USING the yardstick “as the crow flies” to assess average speeds of particular ScotRail train services Britain (“Scots trains slower than in south east, The Herald, August 28) is not exactly an enlightened method. Railway routes wherever do not run in straight lines as corvids are presumed to do. Any speeding up can only be progressed, marginally in some cases, by track geometry improvements allied to enhanced signalling. Trains themselves are now, in the main, faster at acceleration and maintaining overall speeds.
The forthcoming electrification of the Edinburgh Waverley-Glasgow Queen Street route will no doubt bring forth the cry that the new electric trains will take around the same journey time as the first diesel services 60 years ago. That is basically true, but remember most of them only called at Haymarket en route. The increase over the years in commuter traffic warrants the present day services calling at Croy, Falkirk High, Polmont and Linlithgow with a more frequent spread than anything hitherto but still doing the end to end journey within 40/45 minutes.
Speed is not the ultimate in one’s journeys. After all, it is better to arrive hopefully than not at all.
John Macnab,
175 Grahamsdyke Street, Laurieston, Falkirk.
YOUR story reporting the Press Association’s research on railway journeys across Britain (“Edinburgh to Perth train hits average speed of only 25mph, The Herald, August 28) asserts that the 13.34 train from Edinburgh to Perth shows an average speed of ”only 25mph“, and the 9.28 to Dundee only 34mph.

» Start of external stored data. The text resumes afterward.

(* ===== verification/P2PSamples.v ===== *)
(** * Samples of peers and connections

    A node with one reserved peer, for which the theorems about peers and
    connections are applied, and two runs that show what they leave open: a
    node with one slot that turns everyone away after its first peer left, and
    a peer that keeps its slot although it is gone. *)
From Stdlib Require Import SpecFloat.
From stdpp Require Import gmap strings.
From S2P Require Import Prelude GasPriceEstimate P2P P2PFacts P2PSwarm P2PSwarmFacts P2PReserved.

#[local] Instance sample_multiaddrs : Multiaddrs := {|
  Multiaddr := list string * option Z;
  protocol_stack := fst;
  try_to_peer_id := snd
|}.
Definition sample_address (p : Z) : Multiaddr := (["ip4"; "tcp"; "p2p"]%string, Some p).
Definition sample_calls : list ManagerCall :=
  [CallConnected 0 10; CallConnected 0 1; CallHeartbeat 5 10 7; CallConnected 1 11; CallScore 10 (f64_of_Z 200); CallDecay].

(** The hypotheses of [peer_table_invariant] hold of a table with two slots. *)
Lemma peer_table_invariant_witness :
  0 ≤ 2 < int_max u64 ∧
  (handle_peer_connected 2 12 (manager_calls sample_calls (PeerManager_new {[1]} 2))).1 = true ∧
  (12 ∉ ({[1]} : gset Z) ∧ non_reserved_connected_peers (manager_calls sample_calls (PeerManager_new {[1]} 2)) !! 12 = None ∧
   free_slots (manager_calls sample_calls (PeerManager_new {[1]} 2)) = 0).
Proof.
  assert (Hm : 0 ≤ 2 < int_max u64) by (cbn; lia).
  assert (Hc : (handle_peer_connected 2 12 (manager_calls sample_calls (PeerManager_new {[1]} 2))).1 = true) by (vm_compute; reflexivity).
  destruct (peer_table_invariant {[1]} 2 sample_calls Hm) as (_ & Ht & _). split; [exact Hm|]. split; [exact Hc|]. exact (proj1 (Ht 2 12) Hc).
Defined.

(** The hypotheses of [freed_slot_stays_closed] hold when one of two peers of a
    full table leaves. *)
Lemma freed_slot_stays_closed_witness :
  free_slots (handle_peer_disconnect 10 (manager_calls sample_calls (PeerManager_new {[1]} 2))).2 = 1 ∧
  allow_peer {[1]} (Some (connection_state (manager_calls [CallDisconnected 1; CallHeartbeat 6 11 8]
    (handle_peer_disconnect 10 (manager_calls sample_calls (PeerManager_new {[1]} 2))).2))) 12 = false.
Proof.
  apply (freed_slot_stays_closed {[1]} 2 sample_calls 10 [CallDisconnected 1; CallHeartbeat 6 11 8] 12).
  - cbn. lia.
  - vm_compute. reflexivity.
  - apply (bool_decide_unpack _). vm_compute. exact I.
  - repeat constructor; [intros q [= <-]; set_solver | done].
  - set_solver.
Defined.

(** A node with one slot: after its peer left it admits nobody, and since
    nobody is admitted nobody can leave. *)
Lemma single_slot_is_lost :
  let m := manager_calls [CallConnected 0 10; CallDisconnected 10] (PeerManager_new ∅ 1) in
  non_reserved_connected_peers m = ∅ ∧ ∀ q, allow_peer ∅ (Some (connection_state m)) q = false.
Proof. split; [vm_compute; reflexivity|]. intros q. vm_compute. reflexivity. Qed.

(** ** The swarm *)
Definition sample_config (functional : Z) : P2PConfig := MkP2PConfig [sample_address 1] 3 functional 5 (Some 3).
Definition sample_default : Network :=
  MkNetwork (MkFuelBehaviour ∅ (MkConnectionLimits None None None None None None) (ConnectionsStatistic_new ∅)
    (LimitedBehaviour_new 0 (MkPeerReport ∅ [] ∅ ∅ []))) (PeerManager_new ∅ 0) ∅ ∅ ∅ ∅.
Definition sample_start (functional : Z) : Network := match Network_new 0 (sample_config functional) with Some n => n | None => sample_default end.
Definition sample_net (functional : Z) (inputs : list SwarmInput) : Network :=
  match swarm_run inputs (sample_start functional) with Some n => n | None => sample_default end.
Definition is_some {A} (x : option A) : bool := match x with Some _ => true | None => false end.

Lemma sample_fits functional : in_range u32 functional → config_fits (sample_config functional).
Proof. intros Hf. split; [split; cbn; lia|]. split; [exact Hf|]. split; split; cbn; lia. Qed.
Lemma run_reach inputs n n' now0 config : swarm_reach now0 config n → swarm_run inputs n = Some n' → swarm_reach now0 config n'.
Proof.
  unfold swarm_run. revert n. induction inputs as [|i inputs IH]; intros n Hn Hrun; [by injection Hrun as <-|].
  cbn in Hrun. destruct (swarm_step i n) as [n1|] eqn:Es; [by eapply IH; [eapply swarm_next|]|].
  exfalso. clear -Hrun. induction inputs as [|i' inputs IH]; [done | by apply IH].
Qed.
Lemma sample_reach functional inputs : is_some (swarm_run inputs (sample_start functional)) = true → swarm_reach 0 (sample_config functional) (sample_net functional inputs).
Proof.
  intros Hrun. unfold sample_net. destruct (swarm_run inputs (sample_start functional)) as [n|] eqn:E; [|done].
  eapply run_reach; [|exact E]. apply swarm_start. reflexivity.
Qed.

Definition sample_inputs : list SwarmInput :=
  [Accepted 1 100 false; Upgraded 2 100 10 false false; PollReports 3 101 false true false;
   PollReports 20000000000 102 false true false; Upgraded 20000000001 102 1 false false; PollReports 20000000002 103 false true false;
   Accepted 20000000003 104 false].
(** [reserved_nodes_tracked] there: the reserved peer is in the table. *)
Lemma reserved_nodes_tracked_witness :
  1 ∈ reserved_of (sample_net 3 sample_inputs) ∧ is_Some (reserved_connected_peers (manager (sample_net 3 sample_inputs)) !! 1) ∧
  ∃ c e, live (sample_net 3 sample_inputs) !! c = Some (1, e).
Proof.
  assert (Hf : config_fits (sample_config 3)) by (apply sample_fits; int_lia).
  assert (Hn : swarm_reach 0 (sample_config 3) (sample_net 3 sample_inputs)) by (apply sample_reach; vm_compute; reflexivity).
  assert (Hp : 1 ∈ reserved_of (sample_net 3 sample_inputs)) by (apply (bool_decide_unpack _); vm_compute; exact I).
  assert (Hev : pending_events (inner_behaviour (peer_report (behaviour (sample_net 3 sample_inputs)))) = []) by (vm_compute; reflexivity).
  assert (Ht : is_Some (reserved_connected_peers (manager (sample_net 3 sample_inputs)) !! 1)) by (apply (bool_decide_unpack _); vm_compute; exact I).
  destruct (reserved_nodes_tracked 0 (sample_config 3) _ 1 Hf Hn Hp) as (Hiff & _ & _).
  exact (conj Hp (conj Ht (proj1 (Hiff Hev) Ht))).
Defined.

(** [failed_dial_is_not_repeated] for the first dial of the reserved peer *)
Definition dial_inputs : list SwarmInput := [PollReports 20000000000 100 false true false].
Lemma failed_dial_is_not_repeated_witness :
  1 ∉ queue_of (sample_net 3 (dial_inputs ++ [Failed 20000000001 100; PollReports 90000000000 101 false true false])) .
Proof.
  assert (Hf : config_fits (sample_config 3)) by (apply sample_fits; int_lia).
  assert (Hn : swarm_reach 0 (sample_config 3) (sample_net 3 dial_inputs)) by (apply sample_reach; vm_compute; reflexivity).
  refine (proj1 (failed_dial_is_not_repeated 0 (sample_config 3) (sample_net 3 dial_inputs) 100 1 20000000001
    (sample_net 3 (dial_inputs ++ [Failed 20000000001 100])) [PollReports 90000000000 101 false true false] _ Hf Hn _ _ _ _ _ _ _)).
  - apply (bool_decide_unpack _). vm_compute. exact I.
  - vm_compute. reflexivity.
  - apply (bool_decide_unpack _). vm_compute. exact I.
  - intros d e. assert (El : live (sample_net 3 dial_inputs) = ∅) by (vm_compute; reflexivity). rewrite El, lookup_empty. discriminate.
  - vm_compute. reflexivity.
  - repeat constructor. discriminate.
  - vm_compute. reflexivity.
Defined.

(** A peer whose first connection the wrapper hides (two others fill the limit)
    and whose second one it shows: when the second closes before the first, the
    departure is not reported, and the slot of the peer stays taken although no
    connection is left and no event is waiting. *)
Definition stale_inputs : list SwarmInput :=
  [Accepted 1 100 false; Upgraded 2 100 10 false false; Accepted 3 101 false; Upgraded 4 101 11 false false;
   Accepted 5 102 false; Upgraded 6 102 20 false false; Closed 7 100; Closed 8 101;
   Accepted 9 103 false; Upgraded 10 103 20 false false; Closed 11 103; Closed 12 102] ++
  ((λ c, PollReports 13 c false true false) <$> [200; 201; 202; 203; 204]).
Lemma departed_peer_keeps_slot :
  let n := sample_net 2 stale_inputs in
  live n = ∅ ∧ pending_events (inner_behaviour (peer_report (behaviour n))) = [] ∧ is_some (non_reserved_connected_peers (manager n) !! 20) = true.
Proof. vm_compute. repeat split. Qed.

The shortest route between Edinburgh and Perth is 57 miles, giving an average speed of 45mph for the journey of one hour 16 minutes, and to Dundee is 59 miles, thus averaging 54mph for the one hour five minutes taken.
The distances involved, along with the train times, are freely available in the Network Rail timetables which can be downloaded from their website.
Sean Feeny,
507 Shields Road, Glasgow.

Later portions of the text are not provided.